Where To Find Josiah His Website, Amazon
Praise For Josiah: “A lesser scholar would have easily lost the way in the array of sources from which the author gleans and rearranges his material in a stunning montage…Mr. Osgood provides an admirable demonstration of original scholarship.” — J.A. Lobur
I am regimented in the sense that I try to get some writing done every day. It can be at 5 AM in the morning or late in the afternoon. I like the standard Churchill set for himself: “Every night I try myself by court-martial to see if I have done anything effective during the day.”
I prefer to write in a quiet and well-stocked library. Next best is my office at Georgetown University, where I have a good collection of books related to my research. As awful as the COVID-19 pandemic has been, I’ve discovered a number of online resources and realized I really can write anywhere – at a kitchen table, on a lawn chair, in bed.
Sometimes before I plunge in, I like to think for a few moments about a piece of writing I’ve really enjoyed. It could be a novel with an unforgettable character, like those by Muriel Spark, or an enthralling historical narrative, like Macaulay’s History of England.
It’s rare that I have nothing to write but I can get stuck on how to express a thought or make a smooth transition to a new topic. I’ve gotten better at embracing those moments as opportunities to discover something new about the character or problem that you’re writing about.
I try to take detailed notes, in MS Word files, of all the primary and secondary sources I consult, and then I can search them electronically. Even if something is available online, I think you absorb it better by entering it yourself into a file. For a historical episode where there are many sources I often create a table that compares what each source says, moment by moment. I also keep a notebook where I can jot down ideas that occur to me, for instance about how to sequence a chapter. I write a journal entry each morning and often thrash out a few ideas there.
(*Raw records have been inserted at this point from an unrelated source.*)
(** * Account REST service: a shallow embedding of [service/routes.py]

    The request handlers of the account service are embedded as functions in
    a small state-and-exception monad over the account table.  The handlers
    follow [service/routes.py] statement by statement.  The [Account] model
    ([service/models.py]), the status constants ([service/common/status.py])
    and the error handlers ([service/common/error_handlers.py]) are not part
    of the sources at hand; they are modelled from the specification, and
    each such definition says so. *)

From stdpp Require Import gmap strings list fin_maps pretty.
From Stdlib Require Import ZArith Ascii Lia.

Local Open Scope string_scope.
Local Open Scope Z_scope.

(** ** JSON values, as produced by [request.get_json()] and consumed by
    [jsonify].  A JSON object is a Python [dict]. *)

#[local] Unset Elimination Schemes.
Inductive json : Type :=
| JNull
| JBool (b : bool)
| JInt (z : Z)
| JStr (s : string)
| JArr (l : list json)
| JObj (m : gmap string json).
#[local] Set Elimination Schemes.

(** ** Calendar dates ([datetime.date]) *)

Module Date.

Definition is_leap (y : Z) : bool :=
  (y mod 4 =? 0) && (negb (y mod 100 =? 0) || (y mod 400 =? 0)).

Definition days_in_month (y m : Z) : Z :=
  if m =? 2 then (if is_leap y then 29 else 28)
  else if (m =? 4) || (m =? 6) || (m =? 9) || (m =? 11) then 30
  else 31.

(** The range checks of the [date] constructor: [MINYEAR = 1],
    [MAXYEAR = 9999]. *)
Definition valid (y m d : Z) : bool :=
  (1 <=? y) && (y <=? 9999) && (1 <=? m) && (m <=? 12)
  && (1 <=? d) && (d <=? days_in_month y m).

(** A [date] object cannot be built outside those ranges. *)
Record date : Type := mk {
  year : Z;
  month : Z;
  day : Z;
  date_ok : valid year month day = true
}.

Definition make (y m d : Z) : option date :=
  match Bool.bool_dec (valid y m d) true with
  | left H => Some (mk y m d H)
  | right _ => None
  end.

Definition digit (n : Z) : ascii := ascii_of_nat (48 + Z.to_nat (n mod 10)).

(** [zfill w n]: the last [w] decimal digits of [n], most significant
    first; this is ["%0wd" % n] whenever [0 <= n < 10^w]. *)
Fixpoint zfill (w : nat) (n : Z) : string :=
  match w with
  | O => EmptyString
  | S w' => zfill w' (n / 10) +:+ String (digit n) EmptyString
  end.

(** [date.isoformat()]: ["%04d-%02d-%02d" % (year, month, day)]. *)
Definition isoformat (d : date) : string :=
  zfill 4 (year d) +:+ "-" +:+ zfill 2 (month d) +:+ "-" +:+ zfill 2 (day d).

Definition is_digit (c : ascii) : bool :=
  let n := nat_of_ascii c in (48 <=? n)%nat && (n <=? 57)%nat.

Definition digit_val (c : ascii) : Z := Z.of_nat (nat_of_ascii c) - 48.

(** The shape [YYYY-MM-DD]: ten characters, digits except for a hyphen at
    offsets 4 and 7. *)
Definition is_iso_shape (s : string) : bool :=
  match s with
  | String y1 (String y2 (String y3 (String y4 (String h1
    (String m1 (String m2 (String h2
    (String d1 (String d2 EmptyString))))))))) =>
      is_digit y1 && is_digit y2 && is_digit y3 && is_digit y4
      && Ascii.eqb h1 "-" && is_digit m1 && is_digit m2
      && Ascii.eqb h2 "-" && is_digit d1 && is_digit d2
  | _ => false
  end.

(** [date.fromisoformat] on the [YYYY-MM-DD] form; [None] stands for
    [ValueError]. *)
Definition fromisoformat (s : string) : option date :=
  match s with
  | String y1 (String y2 (String y3 (String y4 (String h1
    (String m1 (String m2 (String h2
    (String d1 (String d2 EmptyString))))))))) =>
      if is_iso_shape s then
        make (1000 * digit_val y1 + 100 * digit_val y2
              + 10 * digit_val y3 + digit_val y4)
             (10 * digit_val m1 + digit_val m2)
             (10 * digit_val d1 + digit_val d2)
      else None
  | _ => None
  end.

End Date.

(** ** HTTP status codes *)

Module status.
(** Modelled from the spec: [service/common/status.py] is missing; the
    code of "200 OK". *)
Definition HTTP_200_OK : Z := 200.
(** Modelled from the spec: [service/common/status.py] is missing; the
    code of "201 Created". *)
Definition HTTP_201_CREATED : Z := 201.
(** Modelled from the spec: [service/common/status.py] is missing; the
    code of "204 No Content". *)
Definition HTTP_204_NO_CONTENT : Z := 204.
(** Modelled from the spec: [service/common/status.py] is missing; the
    code of "400 Bad Request". *)
Definition HTTP_400_BAD_REQUEST : Z := 400.
(** Modelled from the spec: [service/common/status.py] is missing; the
    code of "404 Not Found". *)
Definition HTTP_404_NOT_FOUND : Z := 404.
(** Modelled from the spec: [service/common/status.py] is missing; the
    code of "415 Unsupported Media Type". *)
Definition HTTP_415_UNSUPPORTED_MEDIA_TYPE : Z := 415.
(** Modelled from the spec: [service/common/status.py] is missing; the
    code of "500 Internal Server Error". *)
Definition HTTP_500_INTERNAL_SERVER_ERROR : Z := 500.
End status.

(** ** Requests and responses (the part of Flask the handlers use) *)

(** What a handler reads from the ambient [request]:
    [request.headers.get("Content-Type")] and the body as parsed by
    [request.get_json()] ([None]: the body is not valid JSON). *)
Record request : Type := {
  header_content_type : option string;
  json_body : option json
}.

Inductive body : Type :=
| BodyText (s : string)
| BodyJson (j : json).

Record response : Type := {
  status_code : Z;
  data : body;
  headers : gmap string string
}.

(** [jsonify(x)]: a JSON response with the default status. *)
Definition jsonify (j : json) : response :=
  {| status_code := 200; data := BodyJson j; headers := ∅ |}.

(** First argument of [make_response]: a string or a response object. *)
Inductive view_rv : Type :=
| Text (s : string)
| Resp (r : response).

(** [make_response(rv, status, headers)]; the given headers extend (and
    override) those of the response. *)
Definition make_response (rv : view_rv) (st : Z) (h : gmap string string)
  : response :=
  match rv with
  | Text s => {| status_code := st; data := BodyText s; headers := h |}
  | Resp r =>
      {| status_code := st; data := data r; headers := h ∪ headers r |}
  end.

(** ** Exceptions and the handler monad *)

(** Modelled from the spec: [service/models.py] and
    [service/common/error_handlers.py] are missing; the exceptions of the
    error taxonomy (section 7), next to the [HTTPException] that [abort]
    raises and the [AttributeError] of an attribute access on [None]. *)
Inductive exn : Type :=
| HTTPException (code : Z) (description : string)   (* raised by [abort] *)
| DataValidationError (msg : string)
| StorageError (msg : string)
| AttributeError (msg : string).

Inductive result (A : Type) : Type :=
| Ok (a : A)
| Raise (e : exn).
Arguments Ok {A} a.
Arguments Raise {A} e.

(** ** The account table *)

(** Modelled from the spec: [service/models.py] is missing; one row of the
    table (section 3), without its primary key: [name], [email] and
    [date_joined] are on every row, [address] and [phone_number] are
    optional. *)
Record row : Type := {
  row_name : string;
  row_email : string;
  row_address : option string;
  row_phone_number : option string;
  row_date_joined : Date.date
}.
Lemma ListField_get_distinct_lists_witness :
  fst (ListField_get Examples.get_by_id Examples.get_model_from_key
         Cases.lists1 Cases.store Cases.votes Cases.post1)
  = Ok (PList 2%positive) /\
  fst (ListField_get Examples.get_by_id Examples.get_model_from_key
         (<[2%positive := [PInt 7; PInt (-8)]]> Cases.lists1) Cases.store
         Cases.votes Cases.post3)
  = Ok (PList 3%positive) /\
  2%positive <> 3%positive.
Proof.
  split; [vm_compute; reflexivity|]. split; [vm_compute; reflexivity|].
  apply (ListField_get_distinct_lists Examples.get_by_id
           Examples.get_model_from_key Cases.lists1 Cases.store Cases.votes
           Cases.post1 Cases.post3 2%positive 3%positive
           (<[2%positive := [PInt 7; PInt (-8)]]> Cases.lists1) Cases.votes
           (ListField_set Cases.votes Cases.post1 (PList 2%positive))
           (<[3%positive := []]>
              (<[2%positive := [PInt 7; PInt (-8)]]> Cases.lists1),
            Cases.votes,
            ListField_set Cases.votes Cases.post3 (PList 3%positive)));
    try reflexivity; vm_compute; reflexivity.
Defined.

Lemma ListField_get_unknown_target_witness :
  Examples.get_model_from_key "Ghost" = None /\
  fst (ListField_get Examples.get_by_id Examples.get_model_from_key
         Cases.lists1 Cases.store Cases.ghosts Cases.draft)
  = Raise ValueError /\
  exists l,
    fst (ListField_get Examples.get_by_id Examples.get_model_from_key
           Cases.lists1 Cases.store (lf_with_target Cases.ghosts NoTarget)
           Cases.draft)
    = Ok (PList l).
Proof.
  split; [reflexivity|].
  destruct (ListField_get_unknown_target Examples.get_by_id
              Examples.get_model_from_key Cases.lists1 Cases.store
              Cases.ghosts Cases.draft "Ghost" 1%positive
              eq_refl eq_refl eq_refl eq_refl eq_refl eq_refl)
    as [Hfirst [l Hsecond]].
  split; [by rewrite Hfirst|]. exists l. by rewrite Hsecond.
Defined.

Lemma ListField_value_type_resolves_once_witness :
  exists self',
    ListField_value_type Examples.get_model_from_key Cases.authors
    = (Ok (Some (TyModel "Person")), self') /\
    ListField_value_type (fun _ => None) self'
    = (Ok (Some (TyModel "Person")), self').
Proof.
  destruct (ListField_value_type_resolves_once Examples.get_model_from_key
              Cases.authors "Person" "Person" eq_refl eq_refl)
    as (self' & H1 & H2).
  exists self'. split; [exact H1 | exact (H2 (fun _ => None))].
Defined.

Lemma ListField_get_strings_witness :
  exists l,
    ListField_get Examples.get_by_id Examples.get_model_from_key Cases.lists1
      Cases.store Cases.tags Cases.post1
    = (Ok (PList l),
       (<[l := [PStr "a"; PStr "b"]]> Cases.lists1, Cases.tags,
        ListField_set Cases.tags Cases.post1 (PList l))).
Proof.
  exact (ListField_get_strings Examples.get_by_id Examples.get_model_from_key
           Cases.lists1 Cases.store Cases.tags Cases.post1
           eq_refl eq_refl eq_refl eq_refl).
Defined.

Lemma ListField_get_integers_witness :
  members Cases.store (subkey Cases.post1 (lf_name Cases.votes))
  = ["7"; "-8"] /\
  exists l,
    ListField_get Examples.get_by_id Examples.get_model_from_key Cases.lists1
      Cases.store Cases.votes Cases.post1
    = (Ok (PList l),
       (<[l := [PInt 7; PInt (-8)]]> Cases.lists1, Cases.votes,
        ListField_set Cases.votes Cases.post1 (PList l))).
Proof.
  split; [reflexivity|].
  exact (ListField_get_integers Examples.get_by_id Examples.get_model_from_key
           Cases.lists1 Cases.store Cases.votes Cases.post1 [7; -8]
           eq_refl eq_refl eq_refl eq_refl eq_refl).
Defined.

Lemma ListField_get_bad_member_witness :
  members Cases.store (subkey Cases.post1 (lf_name Cases.marks))
  = ["7"; "x"] /\
  ListField_get Examples.get_by_id Examples.get_model_from_key Cases.lists1
    Cases.store Cases.marks Cases.post1
  = (Raise ValueError, (Cases.lists1, Cases.marks, Cases.post1)).
Proof.
  split; [reflexivity|].
  apply (ListField_get_bad_member Examples.get_by_id
           Examples.get_model_from_key Cases.lists1 Cases.store Cases.marks
           Cases.post1 "x"); try reflexivity.
  vm_compute. right. left. reflexivity.
Defined.


Lemma ReferenceField_get_after_set_witness :
  fst (ReferenceField_get Examples.get_by_id
         (fst (snd (ReferenceField_set Cases.owner Cases.car
                      (PModel (Examples.person "3")))))
         (snd (snd (ReferenceField_set Cases.owner Cases.car
                      (PModel (Examples.person "3"))))))
  = Ok (PModel (Examples.person "3")) /\
  fst (ReferenceField_get Examples.get_by_id
         (fst (snd (ReferenceField_set Cases.owner Cases.car
                      (PModel (Examples.person "2")))))
         (snd (snd (ReferenceField_set Cases.owner Cases.car
                      (PModel (Examples.person "2"))))))
  = Ok PNone.
Proof.
  split.
  - exact (ReferenceField_get_after_set Examples.get_by_id Cases.owner
             Cases.car "Person" (Examples.person "3")
             eq_refl eq_refl eq_refl).
  - exact (ReferenceField_get_after_set Examples.get_by_id Cases.owner
             Cases.car "Person" (Examples.person "2")
             eq_refl eq_refl eq_refl).
Defined.

Lemma ReferenceField_named_target_witness :
  ReferenceField_set Cases.owner_by_name Cases.car
    (PModel (Examples.person "1"))
  = (Raise TypeError, (Cases.owner_by_name, Cases.car)) /\
  fst (ReferenceField_get Examples.get_by_id Cases.owner_by_name Cases.car)
  = Ok PNone.
Proof.
  exact (ReferenceField_named_target Examples.get_by_id Cases.owner_by_name
           Cases.car (PModel (Examples.person "1")) "Person"
           eq_refl eq_refl).
Defined.

Lemma ReferenceField_get_unset_witness :
  exists self1,
    ReferenceField_get Examples.get_by_id Cases.owner Cases.car
    = (Ok PNone, self1) /\
    ReferenceField_get Examples.get_by_id self1 Examples.group7
    = (Ok PNone, self1).
Proof.
  exact (ReferenceField_get_unset Examples.get_by_id Cases.owner Cases.car
           Examples.group7 eq_refl eq_refl).
Defined.

Lemma ReferenceField_required_unset_witness :
  fst (ReferenceField_validate Examples.get_by_id ∅ Cases.owner Cases.car)
  = Raise (FieldValidationError [("owner", "required")]).
Proof.
  exact (ReferenceField_required_unset Examples.get_by_id ∅ Cases.owner
           Cases.car eq_refl eq_refl eq_refl eq_refl eq_refl).
Defined.
(** C10: when the marker of a metric is present and its terminator does
    not occur after it, the value is read from the text that runs from
    the end of the marker to the last character but one of the log (the
    end index of the slice is -1).  So a log that ends in
    [total CPU cycles: 500], with no newline after it, gives 50 cycles,
    and one that ends in [Program exit with code: 0], with no opening
    parenthesis, gives the raw status 1, that is a false status. *)
Theorem missing_terminator_drops_last_char :
  (∀ (m : metric) (log : string) (i : nat),
     py_find log (marker m) 0 = Z.of_nat i →
     py_find log (terminator m) (Z.of_nat i + py_len (marker m)) = -1 →
     extract m log
     = default (fallback_of m)
         (py_int (radix m)
            (py_strip " "
               (String.substring (i + String.length (marker m))
                  (String.length log - 1 - (i + String.length (marker m)))
                  log))))
  ∧ (∀ pre : string,
       py_find (pre +:+ "total CPU cycles: 500") (marker Cycles) 0
       = Z.of_nat (String.length pre) →
       parse_cycles (pre +:+ "total CPU cycles: 500") = 50)
  ∧ (∀ pre : string,
       py_find (pre +:+ "Program exit with code: 0") (marker Status) 0
       = Z.of_nat (String.length pre) →
       parse_status (pre +:+ "Program exit with code: 0") = 1
       ∧ (parse_status (pre +:+ "Program exit with code: 0") =? 0) = false).
Proof.
  split; [exact extract_unterminated|]. split.
  - intros pre Hi.
    change (parse_cycles ?s) with (extract Cycles s).
    rewrite (extract_unterminated Cycles _ _ Hi).
    + rewrite string_length_app.
      replace (String.length pre + String.length "total CPU cycles: 500" - 1
               - (String.length pre + String.length (marker Cycles)))%nat
        with 2%nat by (simpl; lia).
      by rewrite substring_app_skip.
    + unfold py_len. rewrite <- Nat2Z.inj_add. by rewrite py_find_app_skip.
  - intros pre Hi.
    assert (parse_status (pre +:+ "Program exit with code: 0") = 1) as ->;
      [|done].
    change (parse_status ?s) with (extract Status s).
    rewrite (extract_unterminated Status _ _ Hi).
    + rewrite string_length_app.
      replace (String.length pre + String.length "Program exit with code: 0" - 1
               - (String.length pre + String.length (marker Status)))%nat
        with 0%nat by (simpl; lia).
      by rewrite substring_zero.
    + unfold py_len. rewrite <- Nat2Z.inj_add. by rewrite py_find_app_skip.
Qed.

(** ** Derived fields *)

(** When the divisor divides the dividend and the quotient has at most
    53 bits, true division is exact. *)
Lemma true_divide_exact (a b q : Z) (f : pyfloat) :
  true_divide a b = Ok f → a = q * b → Z.abs q ≤ 2 ^ 52 →
  fman f * 2 ^ Z.max 0 (fexp f) = Z.abs q * 2 ^ Z.max 0 (- fexp f)
  ∧ (q ≠ 0 → fneg f = (q <? 0)).
Proof.
  intros Hf Ha Hq.
  pose proof (true_divide_Ok _ _ _ Hf) as (Hb & Hsign & Hm0 & Hnear).
  destruct (Z.eq_dec q 0) as [->|Hq0].
  { rewrite Z.mul_0_l in Ha. subst a. revert Hf. unfold true_divide.
    destruct (Z.eqb_spec b 0) as [?|_]; [done|]. simpl.
    intros [= <-]. by split. }
  assert (a ≠ 0) as Ha0 by (subst a; by apply Z.neq_mul_0).
  pose proof (true_divide_nonzero _ _ _ Ha0 Hf) as (He & _ & Hnorm & _).
  split.
  2:{ intros _. rewrite Hsign. subst a.
      destruct (Z.ltb_spec (q * b) 0), (Z.ltb_spec b 0), (Z.ltb_spec q 0);
        simpl; try done; exfalso; nia. }
  assert (Z.abs a = Z.abs q * Z.abs b) as Habs by (subst a; apply Z.abs_mul).
  rewrite Habs in Hnear. clear Hsign Ha Ha0 Hf Habs.
  set (Q := Z.abs q) in *. set (B := Z.abs b) in *.
  assert (0 < Q) as HQ by (unfold Q; lia).
  assert (0 < B) as HB by (unfold B; lia).
  clearbody Q B. clear q b Hb Hq0.
  set (m := fman f) in *. set (e := fexp f) in *. clearbody m e. clear f.
  set (K := 2 ^ 52) in *. assert (2 ≤ K) as HK by done. clearbody K.
  destruct (Z.le_gt_cases e 0) as [Hle|Hgt].
  - rewrite (Z.max_l 0 e) in * by lia. rewrite (Z.max_r 0 (- e)) in * by lia.
    rewrite Z.pow_0_r, !Z.mul_1_r in *.
    assert (0 < 2 ^ (- e)) as HR by (apply Z.pow_pos_nonneg; lia).
    set (R := 2 ^ (- e)) in *. clearbody R. clear - Hnear HR HQ HB Hm0. nia.
  - exfalso. specialize (Hnorm ltac:(lia)).
    rewrite (Z.max_r 0 e) in * by lia. rewrite (Z.max_l 0 (- e)) in * by lia.
    rewrite Z.pow_0_r, !Z.mul_1_r in *.
    assert (2 ≤ 2 ^ e) as HP.
    { change 2 with (2 ^ 1) at 1. apply Z.pow_le_mono_r; lia. }
    set (P := 2 ^ e) in *. clearbody P. clear - Hnear HP HQ HB Hnorm Hq HK. nia.
Qed.

(** C4: in the row that [update_table] writes, [ipc] is the integer 0
    when [cycles] is 0, and no division is attempted; otherwise [ipc] is
    the quotient of [instructions] by [cycles], as a nearest double: a
    mantissa of 53 bits (full, unless the exponent is the subnormal one)
    within half a unit in the last place of the exact quotient, and the
    exact quotient itself when [cycles] divides [instructions] and the
    quotient has at most 53 bits.  The call never fails with a division
    by zero. *)
Theorem ipc_zero_guard (t : table) (b log : string) :
  update_table t b log ≠ Raise ZeroDivisionError
  ∧ (parse_cycles log = 0 →
     ∃ t' r, update_table t b log = Ok t'
             ∧ dict_get t' b = Some r
             ∧ r !! "cycles" = Some (VInt 0)
             ∧ r !! "ipc" = Some (VInt 0))
  ∧ (parse_cycles log ≠ 0 →
     ∀ t', update_table t b log = Ok t' →
     ∃ r f, dict_get t' b = Some r
            ∧ r !! "instructions" = Some (VInt (parse_retired_instructions log))
            ∧ r !! "cycles" = Some (VInt (parse_cycles log))
            ∧ r !! "ipc" = Some (VFloat f)
            ∧ true_divide (parse_retired_instructions log) (parse_cycles log) = Ok f
            ∧ float_nearest f (parse_retired_instructions log) (parse_cycles log)
            ∧ is_double f
            ∧ (parse_retired_instructions log ≠ 0 →
               -1074 ≤ fexp f
               ∧ fman f ≤ 2 ^ 53
               ∧ (-1074 < fexp f → 2 ^ 52 ≤ fman f)
               ∧ (0 ≤ fexp f → fman f * 2 ^ fexp f < 2 ^ 1024))
            ∧ (∀ q : Z,
                 parse_retired_instructions log = q * parse_cycles log →
                 Z.abs q ≤ 2 ^ 52 →
                 fman f * 2 ^ Z.max 0 (fexp f)
                 = Z.abs q * 2 ^ Z.max 0 (- fexp f)
                 ∧ (q ≠ 0 → fneg f = (q <? 0)))).
Proof.
  pose proof (ipc_of_spec (parse_retired_instructions log) (parse_cycles log))
    as (Hnz & Hzero & Hdiv).
  split; [|split].
  - rewrite update_table_unfold. destruct (ipc_of _ _) as [?|[]]; done.
  - intros Hc. specialize (Hzero Hc).
    set (r := store_metrics log (VInt 0) (default ∅ (dict_get t b))).
    exists (dict_set t b r), r.
    split; [apply update_table_Ok; by exists (VInt 0)|].
    split; [apply dict_get_set_eq|]. subst r.
    pose proof (store_metrics_holds log (VInt 0) (default ∅ (dict_get t b)))
      as (_ & _ & H3 & H4 & _).
    simpl in H3, H4. rewrite Hc in H3. done.
  - intros Hc t' (ipc & Hipc & ->)%update_table_Ok.
    destruct (Hdiv Hc) as [E|(f & Hf & E & Hnear & Hdbl)]; [congruence|].
    rewrite E in Hipc. injection Hipc as <-.
    exists (store_metrics log (VFloat f) (default ∅ (dict_get t b))), f.
    split; [apply dict_get_set_eq|].
    pose proof (store_metrics_holds log (VFloat f) (default ∅ (dict_get t b)))
      as (_ & H2 & H3 & H4 & _).
    split; [done|]. split; [done|]. split; [done|]. split; [done|].
    split; [done|]. split; [done|]. split.
    + intros Hi. by apply (true_divide_nonzero _ _ _ Hi Hf).
    + intros q Hq Hsmall. by apply (true_divide_exact _ _ q f Hf).
Qed.

(** ** Aggregating twice *)

Lemma update_table_twice (t : table) (b log : string) (t1 : table) :
  update_table t b log = Ok t1 → update_table t1 b log = Ok t1.
Proof.
  intros (ipc & Hipc & ->)%update_table_Ok.
  apply update_table_Ok. exists ipc. split; [done|].
  rewrite dict_get_set_eq. simpl.
  by rewrite dict_set_set, store_metrics_idem.
Qed.



(** ** The main loop *)

Lemma io_bind_unfold {A B : Type} (m : IO A) (f : A → IO B) (w : world) :
  (m ≫= f) w
  = match m w with
    | (w', Ok a) => f a w'
    | (w', Raise e) => (w', Raise e)
    end.
Proof. done. Qed.

Lemma io_lift_bind {A B : Type} (r : result A) (f : A → IO B) (w : world) :
  (lift r ≫= f) w
  = match r with
    | Ok a => f a w
    | Raise e => (w, Raise e)
    end.
Proof. by destruct r. Qed.

Lemma io_print_bind {B : Type} (s e : string) (f : unit → IO B) (w : world) :
  (print s e ≫= f) w = f () (wprint w (s +:+ e)).
Proof. done. Qed.

Lemma io_ret_bind {A B : Type} (a : A) (f : A → IO B) (w : world) :
  (mret a ≫= f) w = f a w.
Proof. done. Qed.

Lemma wprint_wprint (w : world) (s1 s2 : string) :
  wprint (wprint w s1) s2 = wprint w (s1 +:+ s2).
Proof. unfold wprint. simpl. by rewrite string_app_assoc. Qed.

Lemma wprint_nil (w : world) : wprint w "" = w.
Proof. destruct w. unfold wprint. simpl. by rewrite string_app_nil_r. Qed.

(** One turn of the loop: the table is updated, one line is printed,
    and the count goes up by one when the status is true. *)
Lemma summary_step_eq (i : Z) (b contents : string) (stats : table) (c : Z)
    (w : world) :
  summary_step i b contents stats c w
  = match
      (stats' ← update_table stats b (report_of contents);
       r ← table_getitem stats' b;
       line ← console_line i b r;
       status ← getitem r "status";
       Ok (line, stats', if py_truth status then c + 1 else c))
    with
    | Ok (line, stats', c') => (wprint w line, Ok (stats', c'))
    | Raise e => (w, Raise e)
    end.
Proof.
  unfold summary_step. fold (report_of contents).
  rewrite io_lift_bind.
  destruct (update_table stats b (report_of contents)) as [stats'|e];
    [|done].
  rewrite bind_Ok, io_lift_bind.
  destruct (table_getitem stats' b) as [r|e]; [|done].
  rewrite bind_Ok, io_lift_bind. unfold console_line, line_with_number.
  destruct (getitem r "status") as [status|e]; [|done].
  rewrite !bind_Ok.
  destruct (py_truth status) eqn:E.
  - rewrite io_lift_bind.
    destruct (py_format_d 4 (i + 1)) as [n|e]; [|done].
    rewrite bind_Ok, io_lift_bind.
    destruct (getitem r "ipc") as [ipc|e]; [|done].
    rewrite bind_Ok, io_lift_bind.
    destruct (py_format_f2 ipc) as [x|e]; [|done].
    by rewrite !bind_Ok, E.
  - rewrite io_lift_bind.
    destruct (py_format_d 4 i) as [n|e]; [|done].
    rewrite bind_Ok, io_lift_bind.
    destruct (getitem r "ipc") as [ipc|e]; [|done].
    rewrite bind_Ok, io_lift_bind.
    destruct (py_format_f2 ipc) as [x|e]; [|done].
    by rewrite !bind_Ok, E.
Qed.

(** The loop, when it runs to its end, has printed the lines of
    [summary_pure] and returns its table and count. *)
Lemma summary_loop_Ok (bs : list (string * string)) :
  ∀ (i : Z) (stats : table) (c : Z) (w w' : world) (stats' : table) (c' : Z),
    summary_loop i bs stats c w = (w', Ok (stats', c')) ↔
    ∃ lines, summary_pure i bs stats c = Ok (lines, stats', c')
             ∧ w' = wprint w (concat_all lines).
Proof.
  induction bs as [|[b contents] bs IH]; intros i stats c w w' stats' c'.
  - simpl. split.
    + intros [= <- <- <-]. exists []. by rewrite wprint_nil.
    + intros (lines & [= <- <- <-] & ->). by rewrite wprint_nil.
  - cbn [summary_loop summary_pure].
    rewrite io_bind_unfold, summary_step_eq.
    destruct (update_table stats b (report_of contents)) as [s1|e];
      [rewrite !bind_Ok|by split; [|intros (? & ? & _)]].
    destruct (table_getitem s1 b) as [r|e];
      [rewrite !bind_Ok|by split; [|intros (? & ? & _)]].
    destruct (console_line i b r) as [line|e];
      [rewrite !bind_Ok|by split; [|intros (? & ? & _)]].
    destruct (getitem r "status") as [status|e];
      [rewrite !bind_Ok|by split; [|intros (? & ? & _)]].
    rewrite IH. split.
    + intros (lines & Hp & ->). exists (line :: lines).
      rewrite Hp, bind_Ok. split; [done|]. by rewrite wprint_wprint.
    + intros (lines & Hp & ->).
      destruct (summary_pure _ _ _ _) as [[[lines' s2] c2]|e]; [|done].
      rewrite bind_Ok in Hp. injection Hp as <- <- <-.
      exists lines'. split; [done|]. by rewrite wprint_wprint.
Qed.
Suetonius is the master of the anecdote. He knew that a brief and funny story can memorably sum up a whole personality. In writing I’ve done since translating Suetonius, I’ve worked harder at collecting everything I can about a person I’m interested in and then selecting what is most revealing and arranging it for the greatest impact on the reader.
When I was writing what became my first book Caesar’s Legacy (2006), on the experience of civil war in Rome, I was inspired by Paul Fussell’s The Great War and Modern Memory (1975). Some of the claims Fussell makes are probably exaggerated but he has had me thinking ever since about how a writer really captures an experience like trench warfare. Fussell had a taste for irony and satire that I am sympathetic too and quotes many fine examples, such as Siegfried Sassoon’s line: “When all is said and done, the war was mainly a matter of holes and ditches.”
If you have a good thought, stop everything and get it down in a notebook or a computer file. Take any opportunity you can to get your work edited. Turn off email, social media, web browsers for a couple of hours and see how much more you’ll get done.